Sunrise Stories.


I spent a sleepless night, which rarely happens to me, in a rosy July. The warm room air is as pink as a night rose, its petals enclosed primly, not allowing any exposure or light to peek through. I spend the last moments of the night seeing what lies in the colours of the dark and the approaching sun rays, and I am inspired and alive.

I’ve never decided to surrender sleep before, but it’s a new beginning. A new discovery, unravelling what the darkness has to offer. It’s a time to see the pictures swarming in my mind, to make sense of the surroundings, to build a home of grounding realisations, to keep going no matter how unclear and messy it is.

And dearest, perhaps the best part, is watching you sleep. Your eyes closed, your brows relaxed, arching beautifully across the horizon of your forehead. I look at it, how it wrinkles and softens as you speak, even when you stay silent. With your eyes closed, you’re like a cosmos, bursts of thoughts orbiting the inside of your mind. I cannot see any of it, only the peace you leave with your soft breathing and inaudible murmurs. I lay my head on your chest and listen to the words so dear to me expand as the air is forced in so gently, gets warmed by your truth and courage. I listen to your heart beating, oozing symphonies of unspoken fervour and I wish I could understand all the languages your world speaks.

Dearest, you do not always tell me everything. Sometimes you find yourself lost for words and wish I’d find a way to understand. I often laugh and tell you that we will find a way eventually, but you know that it sparks a curiosity so eagerly confusing. I wonder what fears and troubles you are burying inside, waiting to be resolved, till you are healed and can tell me openly about what you had figured out. You figure out the most unearthly truths, ones that teach me so humbly. As you lay asleep, I can see your darkened eyes hiding some of your issues and I wish I could do whatever it takes to open them up.

But I learn patience from you, dearest. I learn that as you keep your eyes closed, I should respect your explorations. I ought to wait until you had connected the dots and can tell me about it all so clearly, the way you like it. The way it doesn’t hurt to keep talking, to look me straight in the eye.

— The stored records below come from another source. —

(** ** The folds of [conv_transpose] *)

(** ** Slices *)

Lemma py_bound_nat (n p : nat) : p <= n -> py_bound n (Z.of_nat p) = p.
Proof. intros Hp. unfold py_bound. destruct (Z.ltb_spec (Z.of_nat p) 0); lia. Qed.

Lemma py_bound_neg (n p : nat) : 1 <= p -> py_bound n (- Z.of_nat p) = n - p.
Proof. intros Hp. unfold py_bound. destruct (Z.ltb_spec (- Z.of_nat p) 0); lia. Qed.

Lemma py_bound_succ (n p : nat) : 1 + p <= n -> py_bound n (1 + Z.of_nat p) = 1 + p.
Proof. intros Hp. unfold py_bound. destruct (Z.ltb_spec (1 + Z.of_nat p) 0); lia. Qed.

Lemma py_bound_neg_succ (n p : nat) : py_bound n (- Z.of_nat p - 1) = n - p - 1.
Proof. unfold py_bound. destruct (Z.ltb_spec (- Z.of_nat p - 1) 0); lia. Qed.

Lemma py_bound_one (n : nat) : 1 <= n -> py_bound n 1 = 1.
Proof. intros Hn. unfold py_bound. change (1 <? 0)%Z with false. cbv iota. lia. Qed.

Lemma py_bound_minus_one (n : nat) : py_bound n (-1) = n - 1.
Proof. unfold py_bound. change (-1 <? 0)%Z with true. cbv iota. lia. Qed.

Lemma bidx_same (n k : nat) : k < n -> bidx n k = k.
Proof. unfold bidx. intros H. destruct (Nat.eqb_spec n 1); lia. Qed.

Lemma broadcasts_to_refl (n : nat) : broadcasts_to n n = true.
Proof. unfold broadcasts_to. rewrite Nat.eqb_refl. reflexivity. Qed.

Lemma in_range_spec (a n u : nat) : in_range a n u = true <-> a <= u /\ u < a + n.
Proof. unfold in_range. rewrite andb_true_iff, Nat.leb_le, Nat.ltb_lt. tauto. Qed.

Lemma in_range_true (a n u : nat) : a <= u /\ u < a + n -> in_range a n u = true.
Proof. apply in_range_spec. Qed.

Lemma in_range_as (a n u : nat) (c : bool) :
  (c = true <-> a <= u /\ u < a + n) -> in_range a n u = c.
Proof.
  intros Hc. destruct c.
  - apply in_range_spec, Hc. reflexivity.
  - destruct (in_range a n u) eqn:E; [|reflexivity].
    apply in_range_spec, Hc in E. discriminate E.
Qed.

Lemma in_window_ranges (w : window) (i j : nat) :
  in_window w i j = in_range (w_h0 w) (w_hn w) i && in_range (w_w0 w) (w_wn w) j.
Proof. unfold in_window, in_range. rewrite !andb_assoc. reflexivity. Qed.

Lemma in_window_spec (w : window) (i j : nat) :
  in_window w i j = true
  <-> w_h0 w <= i /\ i < w_h0 w + w_hn w /\ w_w0 w <= j /\ j < w_w0 w + w_wn w.
Proof.
  rewrite in_window_ranges, andb_true_iff, !in_range_spec. tauto.
Qed.

Lemma in_window_false (w : window) (i j : nat) :
  in_window w i j = false
  <-> ~ (w_h0 w <= i /\ i < w_h0 w + w_hn w /\ w_w0 w <= j /\ j < w_w0 w + w_wn w).
Proof.
  rewrite <- in_window_spec. destruct (in_window w i j); split; congruence.
Qed.

(** One [+=] of the fold: the destination lies in [out], the operand is
    read from the halo, so the halo is kept and the destination gains [r]. *)
Lemma iadd_step (x0 buf rhs : rtensor) (out w : window)
    (r : nat -> nat -> nat -> nat -> Qc) :
  halo_kept x0 buf out ->
  (forall i j, in_window w i j = true -> in_window out i j = true) ->
  dB rhs = dB x0 -> dC rhs = dC x0 ->
  broadcasts_to (dH rhs) (w_hn w) = true ->
  broadcasts_to (dW rhs) (w_wn w) = true ->
  (forall b c i j, b < dB x0 -> c < dC x0 -> in_window w i j = true ->
     at_ rhs b c (bidx (dH rhs) (i - w_h0 w)) (bidx (dW rhs) (j - w_w0 w)) = r b c i j) ->
  exists buf', iadd buf w rhs = Ok buf' /\ halo_kept x0 buf' out /\
    forall b c i j, b < dB x0 -> c < dC x0 ->
      at_ buf' b c i j = (at_ buf b c i j + if in_window w i j then r b c i j else 0)%Qc.
Proof.
  intros [Hs Hk] Hsub HB HC HbH HbW Hr.
  unfold shape in Hs. injection Hs as EB EC EH EW.
  unfold iadd. rewrite HB, HC, EB, EC, !broadcasts_to_refl, HbH, HbW. simpl.
  eexists. split; [reflexivity|]. split; [split|].
  - unfold shape. simpl. congruence.
  - intros b c i j Ho. simpl.
    destruct (in_window w i j) eqn:Ew.
    + apply Hsub in Ew. congruence.
    + apply Hk, Ho.
  - intros b c i j Hb Hc. simpl.
    destruct (in_window w i j) eqn:Ew; [|ring].
    rewrite !bidx_same by lia. rewrite (Hr b c i j Hb Hc Ew). reflexivity.
Qed.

Because you look away each time you find that you’ve got so much left to do. I wonder if you think it’s okay. I wonder if you forgive yourself so richly and warmly, just as I forgive you.

The room suddenly transforms as the light opens the window and blithely says good morning. I smile widely and clutch at your hands lovingly. I know you’ll make it. I know you’ll figure it out. I know that those eyes will soon speak to me openly, and I’ll listen to your stories just as the darkness of your irises collide with the sun beams you collect as you smile.

I sit up, feeling quite flustered from the heat and that slowly wakes you up, too. You smile at the world— an expression of gratitude, the mystery you’re unfolding, then you smile at me. Your eyes are much brighter, your smile so lustrous. I tell you that I’m patient with my own irises, hoping you’d understand, and you do. You can see it.

You pull me in close, apologising without words, and I accept it. I accept the silence. I accept that you’re doing just fine, fighting all alone, changing your inner world. And as much as I want to touch it curiously, I do not want to get burned. I trust that you’ll tame the wildness.

I trust you with all my love and patience, my dear soul.